Exploring Marine Microbes in Unprecedented Detail

At Roscoff, France – one of the first TREC expedition sampling sites – the Station Biologique maintains one of Europe’s most comprehensive collections of marine microorganisms. Expecting only a few dozen samples, the team asked manager Ian Probert for material to test their technique. Instead, they gained access to over 200 species.

“We spent three days and nights just fixing those samples. This was a treasure trove we could not let go of,” said co-first author Felix Mikus, who completed his PhD in the Dey Group and is now a postdoc in Dudin’s laboratory at the University of Geneva.

How Expansion Microscopy Works

Expansion microscopy, which marks its 10th anniversary this year, physically enlarges biological samples. A sample – containing cells, tissues, or single-celled organisms – is embedded in a transparent gel that absorbs water and expands. Remarkably, the cell’s internal structures remain intact and stretch proportionally, allowing researchers to enlarge the specimen up to 16 times without using high-powered lenses.

“When combined with regular light microscopy methods, expansion microscopy allows scientists to bypass the standard wavelength barriers which limit how small a structure can be resolved using light microscopy,” said Guichard and Hamel.

Mapping the Cellular Skeleton of Life

Using samples from Roscoff and a second collection in Bilbao, Spain, the team conducted one of the most comprehensive studies ever of the cytoskeleton – the filament network that supports and organizes eukaryotic cells.
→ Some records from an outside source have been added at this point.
(* ===== verification/Startup.v ===== *)
(** * The order of start-up: [main] of [src/main.rs]

    [Main] has the decisions of start-up; this file puts them in the order in
    which [main] takes them, with its effects: the database is opened, the
    tasks are spawned, sockets are bound, the hooks registered, the cluster
    joined, the stores installed, and then the broker serves until it ends or a
    signal arrives. The effects are the trace of [main]; what the outside
    answers is a [Machine]. *)

From Stdlib Require Import Ascii.
From S2P Require Import Prelude Strs Store Config Vault Db Api Types Fanout Main.
Local Open Scope string_scope.
Local Open Scope list_scope.
Local Open Scope Z_scope.

(** ** Effects *)

Inductive Transport : Type := Tcp | Ws.

(** A listener's builder. *)
Record Listener : Type := mkListener {
  l_name : string;
  l_addr : SocketAddr;
  l_transport : Transport;
  l_allow_anonymous : bool;
  l_nodelay : bool;
  l_expiry_secs : Z;
  l_max_mqueue_len : Z;
  l_max_inflight : Z
}.

Inductive Step : Type :=
| OpenDatabase (url : string)
| SpawnSweeper (every_secs : Z)
| SpawnCatchUp
| BindManagement (addr : SocketAddr)
| ServeManagement
| BuildContext (node_id : Z) (busy_check : bool) (plugins : list (string * string))
| RegisterHooks
| StartGrpc (addr : SocketAddr)
| RegisterCluster
| Backoff (secs : Z)
| InstallAutoSubscription (a : UseridAutoSubscription)
| OpenMessageStore (path : string) (node : Z)
| SpawnFlusher (every_secs : Z)
| InstallMessageStore
| ExitAfter (secs : Z)
| BindListener (l : Listener)
| Serve
| FlushMessages.

(** How serving ends: the server returns, or a signal arrives. *)
Inductive Ending : Type :=
| ServerEnded (r : result string unit)
| Signal.

(** The outside of one start-up. *)
Record Machine : Type := mkMachine {
  argument : option string;                     (* [args().nth(1)] *)
  m_env : string -> option string;
  files : string -> option (option string);
  toml_from_str : string -> option Config;
  random : list Z;                              (* the token's bytes *)
  parallelism : option Z;
  vault_get : VaultClient -> string -> result string (option string);
  open_database : string -> result string unit;
  bind_management : SocketAddr -> result string unit;
  register_cluster : nat -> result string unit;
  open_store : string -> Z -> result string unit;
  bind_listener : Listener -> result string unit;
  ending : Ending;
  qos_of_u8 : Z -> option QoS
}.

Abbreviation Boot := (M (list Step)).

(** ** Paths *)

Definition slash : string := "/".

(** The path without separators and [.] components at its end; the root stays. *)
Fixpoint trim_path (fuel : nat) (rev : string) : string :=
  match fuel with
  | O => rev
  | S fuel' =>
      match rev with
      | String "/" (String _ _ as rest) => trim_path fuel' rest
      | String "." (String "/" rest) => trim_path fuel' (String "/" rest)
      | _ => rev
      end
  end.

Definition clean (p : string) : string := str_rev (trim_path (String.length p) (str_rev p)).

(** [Path::parent] on Unix. *)
Definition parent (p : string) : option string :=
  let q := clean p in
  if str_is_empty q || bool_decide (q = slash) then None
  else match rsplit_once "/" q with
       | None => Some ""
       | Some (d, _) => Some (if str_is_empty d then slash else clean d)
       end.

(** [Path::join] with a relative path. *)
Definition join_path (d name : string) : string :=
  if str_is_empty d then name
  else if starts_with slash (str_rev d) then (d ++ name)%string
  else (d ++ slash ++ name)%string.

Definition messages_path (path : string) : string :=
  match parent path with
  | Some d => join_path d "messages.redb"
  | None => "messages.redb"
  end.

(** ** The parts of [main] *)

Section boot.
Context (m : Machine).

Definition load_config : result string Config :=
  match load (toml_from_str m) (files m) (m_env m) (default "config.toml" (argument m)) with
  | Ok cfg => Ok cfg
  | Err _ => Err "configuration"
  end.

Definition the_vault : option VaultClient := from_env (m_env m).

Definition vault_values : option (string -> result string (option string)) :=
  vault_get m <$> the_vault.

(** [AppState]: what the handlers share, and the state they start from. *)
Definition app_settings (cfg : Config) : Settings :=
  mkSettings (Config.acl cfg) (Main.peers cfg) (Main.auth_disabled (m_env m))
    (initial_pepper (m_env m) vault_values) the_vault (Config.cluster cfg).

Definition app_state {T J} (d : Tables T) (cfg : Config) : Broker T J :=
  let ttl := from_secs (auth_cache_ttl (m_env m)) in
  mkBroker d (mkTokens (initial_token vault_values cfg (random m)) None None)
    (AuthCache_new ttl) (UserCache_new ttl) [] 0.

(** The permits for hashing passwords. *)
Definition auth_permits : Z := hash_concurrency (m_env m) (parallelism m).

Definition context_step (cfg : Config) : Step :=
  BuildContext (cluster_node_id (Config.cluster cfg)) (busy_check (mqtt cfg))
    (if cluster_enabled (Config.cluster cfg)
     then [("rmqtt-cluster-raft", cluster_raft_plugin_config (m_env m) (Config.cluster cfg))]
     else []).

(** Registrations with a pause after each failed one but the last. *)
Fixpoint join_steps (secs : Z) (n : nat) : list Step :=
  match n with
  | O => []
  | S O => [RegisterCluster]
  | S n' => RegisterCluster :: Backoff secs :: join_steps secs n'
  end.

Definition emit_all (l : list Step) : Boot unit := fun tr => (tt, tr ++ l).

Definition join (cfg : Config) : Boot (result string unit) :=
  let k := Config.cluster cfg in
  if cluster_enabled k then
    let! _ := emit (StartGrpc (grpc_laddr k)) in
    let '(r, n) := join_cluster (register_cluster m) k in
    let! _ := emit_all (join_steps (join_retry_secs k) n) in
    ret r
  else ret (Ok tt).

Definition install_auto_subscription (cfg : Config) : Boot unit :=
  if auto_subscribe (Config.fanout cfg)
  then emit (InstallAutoSubscription (Fanout.new (qos_of_u8 m) (Config.fanout cfg) (Config.acl cfg)))
  else ret tt.

(** The message store; the result says whether it is flushed on shutdown. A
    store that cannot be opened is logged only. *)
Definition install_messages (cfg : Config) : Boot bool :=
  if persist_messages (mqtt cfg) then
    match strip_prefix "redb://" (url (Config.db cfg)) with
    | Some path =>
        let msg_path := messages_path path in
        let node := cluster_node_id (Config.cluster cfg) in
        let! _ := emit (OpenMessageStore msg_path node) in
        match open_store m msg_path node with
        | Ok _ =>
            let secs := flush_secs (m_env m) in
            let! _ := if 0 <? secs then emit (SpawnFlusher secs) else ret tt in
            let! _ := emit InstallMessageStore in
            ret (0 <? secs)
        | Err _ => ret false
        end
    | None => ret false
    end
  else ret false.

Definition profile_exit : Boot unit :=
  match m_env m "PROFILE_SECS" ≫= parse_uint usize_max with
  | Some secs => emit (ExitAfter secs)
  | None => ret tt
  end.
They focused on microtubules (hollow filaments that help cells maintain shape, divide, and move) and centrins (proteins involved in organizing microtubules).

“We were able to map features of microtubule and centrin organization across many different eukaryotic groups,” explained Hiral Shah, EIPOD Postdoctoral Fellow in EMBL’s Dey and Schwab groups and co-first author of the study. “The scale of the study, with many species characterized in each group, opens up the possibility to make evolutionary predictions. For instance, dinoflagellates, one of the most diverse groups found in oceans across the planet, are well-represented in our study. We were able to map the presence of tubulin and centrin structures associated with the cell cortex or the flagella in these species.”

Revealing Evolutionary Patterns Through Microscopy

“U-ExM is transforming how we explore protist ultrastructure,” said co-first author Armando Rubio Ramos, a Postdoctoral Fellow at the University of Geneva. “By combining this technique with high-throughput imaging and comparative analyses, we can begin to decode how cellular architecture has diversified across evolution. It’s a bridge between molecular data and the physical organization of life at the microscopic scale.”

The results not only illuminate how eukaryotic cells are organized but also offer clues about the evolutionary development of their internal structures. The research highlights expansion microscopy’s power as a tool for studying even complex environmental samples collected directly from the ocean.

Toward a Planetary Atlas of Microscopic Life

“Our adventures with expansion microscopy are only beginning,” said Dey. “This is perhaps the first high-resolution microscopy technique that has the potential to match the scale and ambition of large biodiversity genomics projects, enabling us in the near future to associate new multiomics data with cellular physiology at scale across the tree of life.”

With Thomas Richards from Oxford University joining the collaboration, Dey and Dudin secured a CHF 2 million Moore Foundation Grant to continue expanding their research.

“The next step is to selectively look deeper into certain species within this broad collection to answer specific questions, such as understanding how mitosis and multicellularity evolved and the phenotypic diversity that underlie major evolutionary transitions,” Dudin said.